Now that dream is in tatters, as countries that looked so prosperous are crushed under mountains of debt while they vainly struggle to stave off an inevitable financial reckoning with ever more convoluted, financial manipulations.

The outcome has two potential paths. The first – always the final denouement of this kind of sea-change – is the sort of social economic restructuring we saw in the 1980s under Thatcher and in the 1990s in Russia.

The other route is a long agony of fighting off the inevitable, the established order inflicting increasingly desperate measures to maintain the status quo. In a sense this was the story of the 1970s in the UK.

Not so long ago in this column I put forward the thesis we were re-living the 1970s again. Now it seems to me we are repeating the final years of that cycle – where economic, social and financial chaos will build to a crescendo. It’s the final lap before a major change.

Everything in the market is now driven by politics and not, as is usually the case, by economics.
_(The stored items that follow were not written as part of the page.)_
(* ===== verification/Pipeline.v ===== *)
(** * From a request to its status

    The components composed: the API puts a run's jobs on the stream, the Redis
    source hands them to the workers of a harvester, their results become rows,
    and the API counts the rows.  The theorems relate what the status endpoint
    reports, and what the reporter prints, to what happened to the jobs. *)

From Stdlib Require Import Ascii.
From stdpp Require Import gmap strings.
From S2P Require Import Prelude Float64 GoString Errors Metrics Reporter Model Worker PoolRun PoolRunSpec Jobs JobsSpec Schema.
From S2P Require ProxyPool RateLimit.

Open Scope string_scope.
Open Scope Z_scope.

(** Nothing is left to do: no job with the source or in the channel, no worker
    processing one. *)
Definition drained (s : RState) : Prop := toSend s = [] /\ buffer s = [] /\ omap current (workers s) = [].

Lemma no_current_acting ws : omap current ws = [] -> concat (map acting ws) = [].
Proof. induction ws as [|p ws IH]; [done|]. destruct p; cbn; try exact IH. done. Qed.

Section Status.
Context {T : RateLimit.TokenBucket} {NS : Type}.
Context (E : Env (T := T) (NS := NS)) (Parse : string -> string -> goerr + SerpResult).
Context (fuel : nat) (cfg : PoolConfig).

Abbreviation harvests capacity closes := (tstep capacity closes (jobActions E Parse fuel cfg)).

(** In every state of a harvest, a run has at most as many results as jobs; once
    all is processed, a job has a result or was dropped. *)
Lemma run_results capacity closes k jobs s R : rtc (harvests capacity closes) (initial k jobs) s ->
  (runCount R (sinkAfter (log s)) <= countb (ofRun R) jobs)%nat /\
  (drained s -> (runCount R (sinkAfter (log s)) + droppedOf R (processed s) = countb (ofRun R) jobs)%nat).
Proof.
  intros Hr. pose proof (run_inv_reach _ _ _ k jobs s Hr) as Hi.
  pose proof (run_sink_bounded _ (jobBound cfg) k jobs s R Hi) as Hb. destruct Hi as [I1 I2 I3 I4 _ _ _ _ _]. split.
  - rewrite I1, countb_app. lia.
  - intros (Ht & Hbuf & Hcur). rewrite Ht, Hbuf, !app_nil_r in I1. rewrite Hcur, app_nil_r in I2.
    rewrite (no_current_acting _ Hcur), app_nil_r in I3. rewrite I1, (countb_perm _ _ _ I2).
    destruct (processed_log _ (jobBound cfg) _ I4) as (P1 & _).
    assert (Hs : sinkAfter (log s) ≡ₚ omap pOut (processed s)) by (unfold sinkAfter; rewrite I3; by rewrite P1).
    unfold runCount. rewrite (countb_perm _ _ _ Hs). by apply (processed_runs _ (jobBound cfg)).
Qed.

(** C5. What [GET /jobs/{run_id}] reports of a run accepted over the Redis stream,
    while a harvester with any number of workers works through the stream: the
    number submitted is the number of queries; the number completed, counted
    from the rows, never exceeds it, whatever interleaving, cancellation or
    failed insert; and when every job read has been processed and no insert
    failed, completed plus the jobs dropped is the number submitted.  The
    counting query is assumed to count the rows of the run, and the random run ID
    to be new. *)
Theorem run_status_exact {W} (XAdd : Values_ -> W -> W * option goerr) (entries : W -> list XMessage) QueryRow
    errorText req rand submitted w submitted' w' R n reads later ready capacity k s rows :
  (forall v w w', XAdd v w = (w', None) -> exists id, entries w' = (entries w ++ [mkMsg id v])%list) ->
  handleCreateJob (Producer0 := pushStream XAdd) errorText (inr req) rand submitted w = (submitted', w', RCreated R n) ->
  messages reads = (entries w' ++ later)%list ->
  (forall m, m ∈ (entries w ++ later)%list -> jRunID (jobOf m) <> R) ->
  rtc (harvests capacity false) (initial k (handedJobs (jobsLoop ready 0 reads))) s ->
  rows `sublist_of` sinkAfter (log s) ->
  QueryRow "SELECT COUNT(*) FROM serp_results WHERE run_id = $1" R = inr (Z.of_nat (runCount R rows)) ->
  exists c, handleJobStatus errorText (Some (CountByRunID QueryRow)) R submitted' = RStatus R n c true true /\
    0 <= c <= n /\
    (drained s -> rows = sinkAfter (log s) -> (forall i, ready i = true) ->
     forallb (fun r => negb (stops r)) reads = true -> c + Z.of_nat (droppedOf R (processed s)) = n).
Proof.
  intros Hx Hc Hm Hfresh Hr Hrows Hq.
  destruct (created_run (Producer0:=pushStream XAdd) _ _ _ _ _ _ _ _ _ Hc) as (req' & b & [= <-] & HR & Hn & Hsub & Hp).
  apply (pushes_queued (Producer0:=stream_producer XAdd) _ (QueueLaws0:=stream_laws XAdd entries Hx)) in Hp.
  exists (Z.of_nat (runCount R rows)).
  assert (Hstream : countb (ofRun R) (map jobOf (messages reads)) = length (crQueries req)).
  { rewrite Hm, map_app, Hp, !countb_app.
    assert (Hnone : forall ms, (forall m, m ∈ ms -> m ∈ (entries w ++ later)%list) -> countb (ofRun R) (map jobOf ms) = 0%nat).
    { intros ms Hms. apply countb_none. intros j (m & -> & Hin)%list_elem_of_fmap. apply bool_decide_eq_false, Hfresh. by apply Hms. }
    rewrite !Hnone by (intros m Hin; apply elem_of_app; auto). unfold jobsOf. rewrite Nat.add_0_r. cbn [Nat.add].
    rewrite countb_full; [apply length_map|]. intros j (q & -> & _)%list_elem_of_fmap. by apply bool_decide_eq_true. }
  destruct (run_results _ _ _ _ _ R Hr) as [Hle Hex].
  destruct (jobsLoop_prefix ready 0 reads) as (i & Hloop & Hall). rewrite Hloop, handedJobs_handled in Hle, Hex.
  assert (Htake : (countb (ofRun R) (map jobOf (take i (messages reads))) <= length (crQueries req))%nat).
  { rewrite <- Hstream. rewrite <- (take_drop i (messages reads)) at 2. rewrite map_app, countb_app. lia. }
  assert (Hcount : (runCount R rows <= runCount R (sinkAfter (log s)))%nat) by (by apply countb_sublist).
  split_and!; try lia.
  - unfold handleJobStatus, CountByRunID. rewrite HR, (TrimSpace_words ("run-" ++ hexEncode b)) by (rewrite allb_app; by rewrite hexEncode_words).
    rewrite decide_False by done. rewrite <- HR, Hq, Hsub, lookup_insert_eq. done.
  - intros Hd -> Hready Hst. specialize (Hex Hd). rewrite take_ge in Hex by (by apply Hall). rewrite Hstream in Hex. lia.
Qed.

(** The last line a harvest prints accounts for its jobs: when [Run] has
    returned and [main] ends the reporter, the reporter prints a line for every
    tick before and one last line, whose [success] is the number of results
    handed to the sink and whose [completed] is the number of jobs taken: all of
    them, unless the run was interrupted. *)
Theorem harvest_final_report capacity closes k jobs s ticks fin rest : Z.of_nat (length jobs) < 2 ^ 64 ->
  rtc (harvests capacity closes) (initial k jobs) s -> returned s = true ->
  Forall (fun x => wkWhy x = Tick) ticks -> wkWhy fin = CtxDone ->
  Success (wkCounters fin) = Success (countersAfter (log s)) -> Dropped (wkCounters fin) = Dropped (countersAfter (log s)) ->
  exists lines last, reporter (ticks ++ fin :: rest)%list = ((lines ++ [last])%list, true) /\ length lines = length ticks /\
    snSuccess (rpSnapshot last) = Z.of_nat (length (sinkAfter (log s))) /\
    rpCompleted last = Z.of_nat (length (taken s)) /\
    (ctxEnded s = false -> (0 < k)%nat -> rpCompleted last = Z.of_nat (length jobs)).
Proof.
  intros Hlen Hr Hret Hticks Hfin HS HD.
  destruct (run_exact _ _ _ (jobBound cfg) k jobs s Hlen Hr Hret) as (Hj & _ & _ & _ & Hs & Hd & Hall).
  eexists (map _ ticks), _. split; [rewrite (reporter_flushes ticks fin rest Hticks Hfin), map_app; reflexivity|].
  split; [apply length_map|]. cbn [report rpSnapshot rpCompleted snapshot snSuccess snDropped]. rewrite HS, HD, Hs.
  assert (Htk : Z.of_nat (length (taken s)) <= Z.of_nat (length jobs)) by (rewrite Hj, length_app; lia).
  rewrite Hs in Hd. rewrite Hd, wrapu64_id by lia. split_and!; [done|done|]. intros Hc Hk. by rewrite (Hall Hc Hk).
Qed.

End Status.

(** ** Witnesses: one query, from the request to its status *)

Definition oneCreate : createJobRequest := mkCreate ["cats"] "us" "en" "".

Definition oneJob : Job := mkJob "cats" "run-6162" "us-en" "".

Definition oneEntries : list XMessage := [mkMsg "0" (jobValues oneJob)].

Definition oneSub : gmap string Z := {["run-6162" := 1]}.

Lemma run_status_exact_witness : exists c,
  handleJobStatus (fun _ => "") (Some (CountByRunID (fun _ _ => inr 1))) "run-6162" oneSub = RStatus "run-6162" 1 c true true /\ c = 1.
Proof.
  destruct (run_status_exact servingEnv servedParse 2 servedCfg listXAdd id (fun _ _ => inr 1) (fun _ => "") oneCreate (inr "ab")
    noneSubmitted [] oneSub oneEntries "run-6162" 1 [ReadBatch oneEntries] [] (fun _ => true) 0 1 (soloDone oneJob)
    [servedResult oneJob]) as (c & H1 & _ & H3).
  - intros v w w' [= <-]. by eexists.
  - vm_compute. reflexivity.
  - reflexivity.
  - by intros m ?%not_elem_of_nil.
  - exact (solo_done 0 servedCfg oneJob (served_ok oneJob) false).
  - reflexivity.
  - reflexivity.
  - exists c. split; [exact H1|]. specialize (H3 ltac:(by split_and!) eq_refl (fun _ => eq_refl) eq_refl).
    change (c + 0 = 1) in H3. lia.
Defined.

Lemma harvest_final_report_witness : exists last,
  reporter [mkWoken CtxDone 0 (countersAfter (log (soloEnd oneJob))) None] = ([last], true) /\ rpCompleted last = 1.
Proof.
  destruct (harvest_final_report servingEnv servedParse 2 servedCfg 0 true 1 [oneJob] (soloEnd oneJob) []
    (mkWoken CtxDone 0 (countersAfter (log (soloEnd oneJob))) None) []) as (lines & last & H1 & H2 & _ & _ & H5);
    [reflexivity|exact (solo_run 0 servedCfg oneJob (served_ok oneJob))|reflexivity|constructor|reflexivity..|].
  destruct lines; [|discriminate H2]. exists last. split; [exact H1|]. apply H5; [reflexivity|lia].
Defined.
This is a terribly precarious position for any economy to be in. Accordingly, it’s hard to know how to invest accordingly.

I have been doing a fair amount of comment for television news recently. One of the economics editors recently asked me how to make money from the turmoil. My answer was “short paper money”.

Shorting is selling what you don’t have in order to buy it back cheaper later. You can do this with a share, a commodity, pretty much any financial instrument if you want.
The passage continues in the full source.